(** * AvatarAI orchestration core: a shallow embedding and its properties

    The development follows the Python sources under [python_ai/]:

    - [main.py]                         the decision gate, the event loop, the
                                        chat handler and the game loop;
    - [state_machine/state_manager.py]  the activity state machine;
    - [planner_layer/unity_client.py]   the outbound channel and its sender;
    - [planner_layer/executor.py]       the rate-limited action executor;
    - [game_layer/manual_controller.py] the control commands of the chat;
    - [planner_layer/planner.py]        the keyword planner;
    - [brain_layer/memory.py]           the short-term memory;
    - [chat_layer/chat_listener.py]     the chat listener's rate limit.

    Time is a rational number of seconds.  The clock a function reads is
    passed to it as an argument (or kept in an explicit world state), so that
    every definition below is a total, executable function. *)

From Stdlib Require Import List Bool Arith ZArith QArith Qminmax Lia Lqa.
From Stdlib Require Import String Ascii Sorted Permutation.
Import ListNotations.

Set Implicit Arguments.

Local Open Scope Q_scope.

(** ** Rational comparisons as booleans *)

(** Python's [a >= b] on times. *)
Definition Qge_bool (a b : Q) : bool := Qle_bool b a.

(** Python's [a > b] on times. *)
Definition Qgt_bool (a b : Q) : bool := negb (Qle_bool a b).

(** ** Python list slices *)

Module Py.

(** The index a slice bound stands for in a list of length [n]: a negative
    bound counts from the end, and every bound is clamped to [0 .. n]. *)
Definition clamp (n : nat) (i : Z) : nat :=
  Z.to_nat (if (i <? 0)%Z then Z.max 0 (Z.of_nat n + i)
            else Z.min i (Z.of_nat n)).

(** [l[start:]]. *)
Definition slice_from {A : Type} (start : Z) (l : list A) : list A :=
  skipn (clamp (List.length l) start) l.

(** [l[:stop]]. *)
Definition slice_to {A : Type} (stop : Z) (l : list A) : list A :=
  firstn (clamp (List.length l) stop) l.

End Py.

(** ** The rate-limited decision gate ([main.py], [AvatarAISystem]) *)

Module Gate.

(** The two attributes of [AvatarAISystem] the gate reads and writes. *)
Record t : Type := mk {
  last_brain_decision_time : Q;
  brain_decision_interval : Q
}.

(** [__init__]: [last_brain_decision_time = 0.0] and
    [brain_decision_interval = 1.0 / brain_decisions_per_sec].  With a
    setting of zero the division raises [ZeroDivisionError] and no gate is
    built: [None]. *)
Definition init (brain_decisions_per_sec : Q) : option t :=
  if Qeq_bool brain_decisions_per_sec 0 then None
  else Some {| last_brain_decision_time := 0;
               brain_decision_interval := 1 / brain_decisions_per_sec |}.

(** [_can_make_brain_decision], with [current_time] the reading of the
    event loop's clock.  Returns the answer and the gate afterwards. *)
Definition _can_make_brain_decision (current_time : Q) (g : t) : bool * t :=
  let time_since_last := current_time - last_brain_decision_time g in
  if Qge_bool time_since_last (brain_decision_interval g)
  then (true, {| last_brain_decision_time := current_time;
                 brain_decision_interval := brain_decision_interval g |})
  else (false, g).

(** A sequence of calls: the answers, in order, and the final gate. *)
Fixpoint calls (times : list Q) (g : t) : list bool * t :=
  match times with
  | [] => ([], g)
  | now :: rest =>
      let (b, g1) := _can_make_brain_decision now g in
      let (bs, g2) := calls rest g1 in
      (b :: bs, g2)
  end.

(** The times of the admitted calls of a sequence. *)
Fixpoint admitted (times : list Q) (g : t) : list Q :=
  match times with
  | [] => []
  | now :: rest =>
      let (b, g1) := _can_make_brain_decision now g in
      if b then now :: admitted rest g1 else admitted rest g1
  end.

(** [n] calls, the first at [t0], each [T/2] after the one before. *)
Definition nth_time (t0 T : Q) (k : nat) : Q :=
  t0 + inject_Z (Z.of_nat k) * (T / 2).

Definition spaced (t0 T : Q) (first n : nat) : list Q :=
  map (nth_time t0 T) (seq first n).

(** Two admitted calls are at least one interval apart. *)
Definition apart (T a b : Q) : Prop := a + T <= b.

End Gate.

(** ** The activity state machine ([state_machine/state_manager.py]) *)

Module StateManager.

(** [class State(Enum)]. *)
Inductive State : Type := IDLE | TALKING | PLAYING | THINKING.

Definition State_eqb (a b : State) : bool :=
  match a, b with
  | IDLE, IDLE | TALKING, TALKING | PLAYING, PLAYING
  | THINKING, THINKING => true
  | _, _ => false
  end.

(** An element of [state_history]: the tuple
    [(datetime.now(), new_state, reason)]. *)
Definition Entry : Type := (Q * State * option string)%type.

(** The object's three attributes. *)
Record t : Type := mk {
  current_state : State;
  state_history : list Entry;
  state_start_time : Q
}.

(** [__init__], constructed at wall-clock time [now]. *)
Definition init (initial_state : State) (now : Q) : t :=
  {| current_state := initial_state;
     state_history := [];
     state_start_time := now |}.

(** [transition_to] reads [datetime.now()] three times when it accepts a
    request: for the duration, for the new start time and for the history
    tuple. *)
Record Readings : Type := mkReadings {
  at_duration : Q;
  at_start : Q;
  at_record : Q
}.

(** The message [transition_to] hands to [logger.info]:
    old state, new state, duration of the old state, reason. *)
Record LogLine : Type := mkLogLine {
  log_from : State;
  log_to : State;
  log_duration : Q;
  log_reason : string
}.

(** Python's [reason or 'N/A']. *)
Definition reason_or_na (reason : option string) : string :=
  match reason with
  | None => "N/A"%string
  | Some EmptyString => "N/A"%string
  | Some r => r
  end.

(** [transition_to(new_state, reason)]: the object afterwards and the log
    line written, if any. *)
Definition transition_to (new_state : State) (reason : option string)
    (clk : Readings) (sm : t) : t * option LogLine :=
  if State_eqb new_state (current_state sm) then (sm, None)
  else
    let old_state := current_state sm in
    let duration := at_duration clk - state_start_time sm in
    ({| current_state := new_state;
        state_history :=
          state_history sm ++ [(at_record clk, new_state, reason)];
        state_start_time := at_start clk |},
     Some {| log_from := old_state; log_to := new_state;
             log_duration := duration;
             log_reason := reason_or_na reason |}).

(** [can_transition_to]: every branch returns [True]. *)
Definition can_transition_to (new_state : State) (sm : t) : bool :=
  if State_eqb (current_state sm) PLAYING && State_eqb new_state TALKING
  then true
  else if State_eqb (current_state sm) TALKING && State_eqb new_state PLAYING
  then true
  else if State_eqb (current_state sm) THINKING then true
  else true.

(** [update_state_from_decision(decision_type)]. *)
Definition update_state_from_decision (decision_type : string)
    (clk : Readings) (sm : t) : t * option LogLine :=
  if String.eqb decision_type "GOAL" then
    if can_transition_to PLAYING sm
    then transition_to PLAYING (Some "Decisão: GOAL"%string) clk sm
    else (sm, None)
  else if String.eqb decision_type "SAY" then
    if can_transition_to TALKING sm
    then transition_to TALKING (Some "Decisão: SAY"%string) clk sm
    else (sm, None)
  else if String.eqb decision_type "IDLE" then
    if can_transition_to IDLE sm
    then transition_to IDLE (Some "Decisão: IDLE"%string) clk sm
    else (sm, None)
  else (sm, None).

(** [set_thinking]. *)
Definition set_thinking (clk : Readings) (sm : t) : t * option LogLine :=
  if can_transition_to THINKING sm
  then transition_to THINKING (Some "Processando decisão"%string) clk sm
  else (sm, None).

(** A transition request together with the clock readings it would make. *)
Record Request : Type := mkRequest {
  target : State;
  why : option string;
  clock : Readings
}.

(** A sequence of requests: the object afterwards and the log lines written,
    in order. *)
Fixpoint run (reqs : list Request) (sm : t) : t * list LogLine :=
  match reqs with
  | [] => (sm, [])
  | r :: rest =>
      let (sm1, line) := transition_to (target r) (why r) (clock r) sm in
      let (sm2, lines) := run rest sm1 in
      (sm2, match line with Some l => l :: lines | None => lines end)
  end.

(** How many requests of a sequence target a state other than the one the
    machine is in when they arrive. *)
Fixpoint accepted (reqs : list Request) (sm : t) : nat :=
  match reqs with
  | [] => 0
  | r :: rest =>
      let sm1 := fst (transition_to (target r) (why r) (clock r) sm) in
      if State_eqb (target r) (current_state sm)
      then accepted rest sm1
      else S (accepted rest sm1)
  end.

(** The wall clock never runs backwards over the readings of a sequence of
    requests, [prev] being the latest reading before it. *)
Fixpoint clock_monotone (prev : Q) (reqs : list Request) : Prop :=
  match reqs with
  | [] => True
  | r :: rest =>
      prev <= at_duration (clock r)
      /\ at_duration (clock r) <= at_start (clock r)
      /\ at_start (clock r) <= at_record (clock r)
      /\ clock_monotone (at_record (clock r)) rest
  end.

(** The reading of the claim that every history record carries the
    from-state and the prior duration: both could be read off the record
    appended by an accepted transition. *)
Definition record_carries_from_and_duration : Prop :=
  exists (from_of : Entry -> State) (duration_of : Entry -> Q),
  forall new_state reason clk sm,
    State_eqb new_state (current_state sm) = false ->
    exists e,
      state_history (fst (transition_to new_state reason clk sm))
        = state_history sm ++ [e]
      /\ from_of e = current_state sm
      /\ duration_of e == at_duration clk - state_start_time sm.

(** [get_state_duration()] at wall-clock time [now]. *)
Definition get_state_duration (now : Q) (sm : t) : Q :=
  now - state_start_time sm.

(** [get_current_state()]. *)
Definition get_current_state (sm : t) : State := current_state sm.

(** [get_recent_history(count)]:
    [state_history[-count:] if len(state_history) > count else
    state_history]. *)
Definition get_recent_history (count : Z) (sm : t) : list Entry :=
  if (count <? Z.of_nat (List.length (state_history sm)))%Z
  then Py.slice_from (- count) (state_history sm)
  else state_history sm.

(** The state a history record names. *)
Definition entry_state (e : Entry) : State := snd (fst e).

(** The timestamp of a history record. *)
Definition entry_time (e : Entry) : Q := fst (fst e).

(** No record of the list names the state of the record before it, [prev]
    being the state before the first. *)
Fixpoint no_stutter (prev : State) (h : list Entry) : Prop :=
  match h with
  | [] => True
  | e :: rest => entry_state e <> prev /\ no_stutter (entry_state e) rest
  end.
··········
Assigned task:
Copy out all lines of the listing above that include "target".

Expected answer:
  target : State;
      let (sm1, line) := transition_to (target r) (why r) (clock r) sm in
(** How many requests of a sequence target a state other than the one the
      let sm1 := fst (transition_to (target r) (why r) (clock r) sm) in
      if State_eqb (target r) (current_state sm)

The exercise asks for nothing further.